Budden first highlighted the animated discussion about the future of the global economy during 2017 that failed to adequately recognise what he termed the tremendous synchronised strength that has emerged in the global economy.
He said that the strengths were somewhat cloaked by discussion around whether or not the US economy is going to turn less positive at some stage and there was clearly considerable anxiety over market valuations, of US stocks in particular.
“As we then turned to 2018,” he noted, “that has come home to roost with a meaningful correction, and there appears expectation that this is going to be the pattern that we will see as we move through 2018 and beyond.” In particular, he said, this inevitably focuses attention on the technology stocks, which have had a tremendous run, and which continue to draw a lot of attention with their results and their valuations.
Global growth, global returns
The backdrop, Budden explained, is tremendously strong investment results around the globe, but most particularly from the US. He highlighted the S&P 500’s performance over 18 months, up 44% from late June 2016 to January 26 and then down 8% from then until February 5.

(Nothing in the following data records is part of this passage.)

(** ** Submitting the same star again *)

(** X16.  [submitStar] of [src/blockchain.js] keeps no record of the
    messages it has accepted.  When a submission has resolved in a reachable
    world and the same four arguments are submitted again while the test
    [delaie < 300] still holds, the second submission resolves as well: a
    second block with the same payload is stored right after the first. *)
Theorem X16_a_submission_can_be_repeated :
  forall env w address message signature star b1,
    Reachable env w ->
    fst (Blockchain.submitStar address message signature star env w) = Resolved b1 ->
    JS.lt (elapsed env (snd (Blockchain.submitStar address message signature star env w))
                   message) 300 = true ->
    exists b2,
      fst (Blockchain.submitStar address message signature star env
             (snd (Blockchain.submitStar address message signature star env w)))
      = Resolved b2
      /\ chain (this (snd (Blockchain.submitStar address message signature star env
                             (snd (Blockchain.submitStar address message signature star
                                     env w)))))
         = (chain (this w) ++ [b1; b2])%list
      /\ BlockClass.body b2 = BlockClass.body b1
      /\ BlockClass.height b2 = (BlockClass.height b1 + 1)%Z
      /\ BlockClass.previousBlockHash b2 = BlockClass.hash b1.
Proof.
  intros env w address message signature star b1 HR Hr Hlt.
  pose proof (Reachable_Sound _ _ HR) as HS.
  assert (Hv : bitcoinMessage_verify env message address signature = Returns true).
  { destruct (JS.lt (elapsed env w message) 300) eqn:Hlt0;
      [|rewrite (submitStar_late _ _ _ _ _ _ Hlt0) in Hr; discriminate].
    destruct (bitcoinMessage_verify env message address signature) as [[|]|] eqn:Hv;
      [reflexivity| |];
      rewrite (submitStar_unverified _ _ _ _ _ _ Hlt0) in Hr
        by (rewrite Hv; discriminate);
      discriminate. }
  destruct (submitStar_resolved env w address message signature star b1 HS Hr)
    as (t & Ht & Hb1 & Hw).
  assert (HR1 : Reachable env (snd (Blockchain.submitStar address message signature star
                                      env w)))
    by (apply submitStar_Reachable; exact HR).
  pose proof (Reachable_Sound _ _ HR1) as HS1.
  destruct (submitStar_stored env _ address message signature star HS1 Hlt Hv)
    as (t1 & Ht1 & Hrun).
  cbv zeta in Hrun. rewrite Hrun. cbn [fst snd].
  rewrite Hw in Ht1 |- *. cbn [push this chain height called tick] in Ht1 |- *.
  rewrite tail_block_snoc in Ht1. injection Ht1 as <-.
  eexists. split; [reflexivity|]. split; [rewrite <- app_assoc; reflexivity|].
  cbn [sealed BlockClass.body BlockClass.height BlockClass.previousBlockHash].
  rewrite Hb1. cbn [sealed BlockClass.body BlockClass.height BlockClass.hash].
  split; [reflexivity|]. split; reflexivity.
Qed.

(** ** The times of the blocks *)

(** What a call does to a reachable world: it leaves the object as it is,
    or it stores one block stamped with the text of the clock; the number
    of clock readings never goes down. *)
Lemma perform_effect env c w :
  Reachable env w ->
  (this (snd (perform c env w)) = this w
   /\ (clock_reads w <= clock_reads (snd (perform c env w)))%nat)
  \/ (exists w1 b,
        this w1 = this w
        /\ (clock_reads w <= clock_reads w1)%nat
        /\ snd (perform c env w) = push w1 b
        /\ BlockClass.time b = clock_text env w1).
Proof.
  intros HR. pose proof (Reachable_Sound _ _ HR) as HS.
  assert (Happend : forall w1 d,
            this w1 = this w -> (clock_reads w <= clock_reads w1)%nat ->
            exists w2 b,
              this w2 = this w
              /\ (clock_reads w <= clock_reads w2)%nat
              /\ snd (Blockchain._addBlock (BlockClass.new d) env w1) = push w2 b
              /\ BlockClass.time b = clock_text env w2).
  { intros w1 d E Hle.
    assert (HS1 : Sound (this w1)) by (rewrite E; exact HS).
    destruct (Sound_append env w1 d HS1) as (t & _ & -> & _).
    exists w1. eexists. split; [exact E|]. split; [exact Hle|].
    split; reflexivity. }
  destruct c as [ | address | address message signature star | h | h | address
                | | | d | address message signature star | address | ];
    cbn [perform snd].
  - left. split; [reflexivity | exact (Nat.le_refl _)].
  - left. unfold Blockchain.requestMessageOwnershipVerification, bind, ret.
    rewrite seconds_text_run. cbn [snd tick this clock_reads]. split; [reflexivity | lia].
  - destruct (JS.lt (elapsed env w message) 300) eqn:Hlt.
    + destruct (bitcoinMessage_verify env message address signature) as [[|]|] eqn:Hv.
      * right. rewrite (submitStar_world _ _ _ _ _ _ HS Hlt Hv).
        apply Happend; [reflexivity | cbn; lia].
      * left. rewrite submitStar_unverified by (assumption || (rewrite Hv; discriminate)).
        cbn [snd called tick this clock_reads]. split; [reflexivity | lia].
      * left. rewrite submitStar_unverified by (assumption || (rewrite Hv; discriminate)).
        cbn [snd called tick this clock_reads]. split; [reflexivity | lia].
    + left. rewrite (submitStar_late _ _ _ _ _ _ Hlt).
      cbn [snd tick this clock_reads]. split; [reflexivity | lia].
  - left. split; [reflexivity | exact (Nat.le_refl _)].
  - left. split; [reflexivity | exact (Nat.le_refl _)].
  - left. split; [reflexivity | exact (Nat.le_refl _)].
  - left. unfold Blockchain.validateChain. rewrite validateChain_world.
    split; [reflexivity | lia].
  - left. rewrite (initializeChain_again env w HS). split; [reflexivity | cbn; lia].
  - right. apply Happend; [reflexivity | lia].
  - destruct (JS.gt (elapsed env w message) 300) eqn:Hgt.
    + left. unfold BlockchainCopy.submitStar, bind, ret.
      rewrite copy_calls_rejected by (right; exact Hgt).
      cbn [snd called tick this clock_reads]. split; [reflexivity | lia].
    + destruct (bitcoinMessage_verify env message address signature) as [[|]|] eqn:Hv.
      * right. rewrite (copy_world _ _ _ _ _ _ HS Hgt Hv).
        apply Happend; [reflexivity | cbn; lia].
      * left. unfold BlockchainCopy.submitStar, bind, ret.
        rewrite copy_calls_rejected by (left; rewrite Hv; discriminate).
        cbn [snd called tick this clock_reads]. split; [reflexivity | lia].
      * left. unfold BlockchainCopy.submitStar, bind, ret.
        rewrite copy_calls_rejected by (left; rewrite Hv; discriminate).
        cbn [snd called tick this clock_reads]. split; [reflexivity | lia].
  - left. split; [reflexivity | exact (Nat.le_refl _)].
  - left. rewrite copy_validateChain_world. split; [reflexivity | lia].
Qed.

Lemma StronglySorted_snoc (l : list nat) n :
  StronglySorted lt l -> Forall (fun x => (x < n)%nat) l -> StronglySorted lt (l ++ [n]).
Proof.
  induction 1 as [|x l Hs IH Hx]; intros Hall; cbn [app].
  - constructor; constructor.
  - inversion Hall as [|? ? Hxn Hrest]; subst. constructor; [apply IH; exact Hrest|].
    apply Forall_app. split; [exact Hx | constructor; [exact Hxn | constructor]].
Qed.

Lemma StronglySorted_nth (l : list nat) :
  StronglySorted lt l ->
  forall i j a b, (i < j)%nat -> nth_error l i = Some a -> nth_error l j = Some b ->
                  (a < b)%nat.
Proof.
  induction 1 as [|x l Hs IH Hx]; intros i j a b Hij Hi Hj.
  - destruct i; discriminate.
  - destruct j as [|j]; [lia|]. cbn [nth_error] in Hj. destruct i as [|i].
    + injection Hi as <-. rewrite Forall_forall in Hx. apply Hx.
      eapply nth_error_In. exact Hj.
    + cbn [nth_error] in Hi. apply (IH i j a b); [lia | exact Hi | exact Hj].
Qed.

Lemma Forall2_nth {A B : Type} (R : A -> B -> Prop) l l' :
  Forall2 R l l' ->
  forall k x, nth_error l k = Some x -> exists y, nth_error l' k = Some y /\ R x y.
Proof.
  induction 1 as [|x y l l' Hxy _ IH]; intros k z Hk.
  - destruct k; discriminate.
  - destruct k as [|k]; cbn [nth_error] in Hk |- *.
    + injection Hk as <-. exists y. split; [reflexivity | exact Hxy].
    + apply IH. exact Hk.
Qed.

He noted that had he shown the indices since the pits of the global financial crisis it would show markets up about 300% in the past decade and as he said, “pretty much a straight line”.
He explained that since the February 5 levels markets had recovered solidly. “There is expectation that this is going to be a pattern that we see more of this year, and then over the next few years,” he reported. “Why? Anxiety over valuations is going to remain and there will be continued anxiety about the US economy. And certainly, anxieties about inflation are starting to emerge.”
The end of tech volatility?
He also noted that volatility would normally be led by tech stocks, as was the case in 1999-2002 and again during the GFC. But that has not yet happened during this phase of the markets during the past decade since the GFC.
The lack of volatility in general and of the tech stocks in particular has been predicated by strong macro factors, including the widespread central bank sponsored QE.
“The result is that tech sector volatility has more closely mirrored low volatility sectors such as consumer staples and utilities,” he explained.
“Investors have struggled to understand exactly what this means. Does it mean euphoric optimism around the tech stocks? Is it complacency? Is it valuations getting really out of control? Or is it actually some form of tech bubble?”
He then analysed the reasons for this low volatility. He explained that no longer is technology dramatically disconnected from the underlying fundamentals of profit.
Profits booming, cash growing
“What we have seen over the last decade is the emergence of a very different pattern where tech is taking a growing share of profits with the overall market, but that is completely in line with the proportion of market capitalisation, demonstrating that while the valuations may have gone up in technology those are not disproportionate when considered alongside profitability.”
He also highlighted the large volumes of cash on tech companies’ balance sheets. In the dotcom era investors were bidding up stocks of many companies that were not real businesses but nowadays the tech sector generally has strong balance sheets with plenty of cash. “Stronger balance sheets of the tech companies are testament to the underlying strength of their business models,” he concluded.
A new world of tech supremacy
He then referred to leading tech giants such as Apple, Amazon, Alphabet and Facebook, noting that in the past five years net income is up around 64% and sales have more than doubled.
“Tech businesses that have withstood tough competition may be better positioned over the longer term,” he stated. “Despite the fact that these companies have to invest so much in improving their technology, and capabilities, a lot of that revenue worth has fallen straight through to the bottom line. Balance sheets are strong, sales growth is strong. Business models are real.”
Budden closed by highlighting that eight of the world’s top ten companies by market valuation are idea-driven innovators, whereas in 1997 the only tech companies represented were Microsoft and NTT. And six of today’s top 10 were not even in the top 10 in 2007.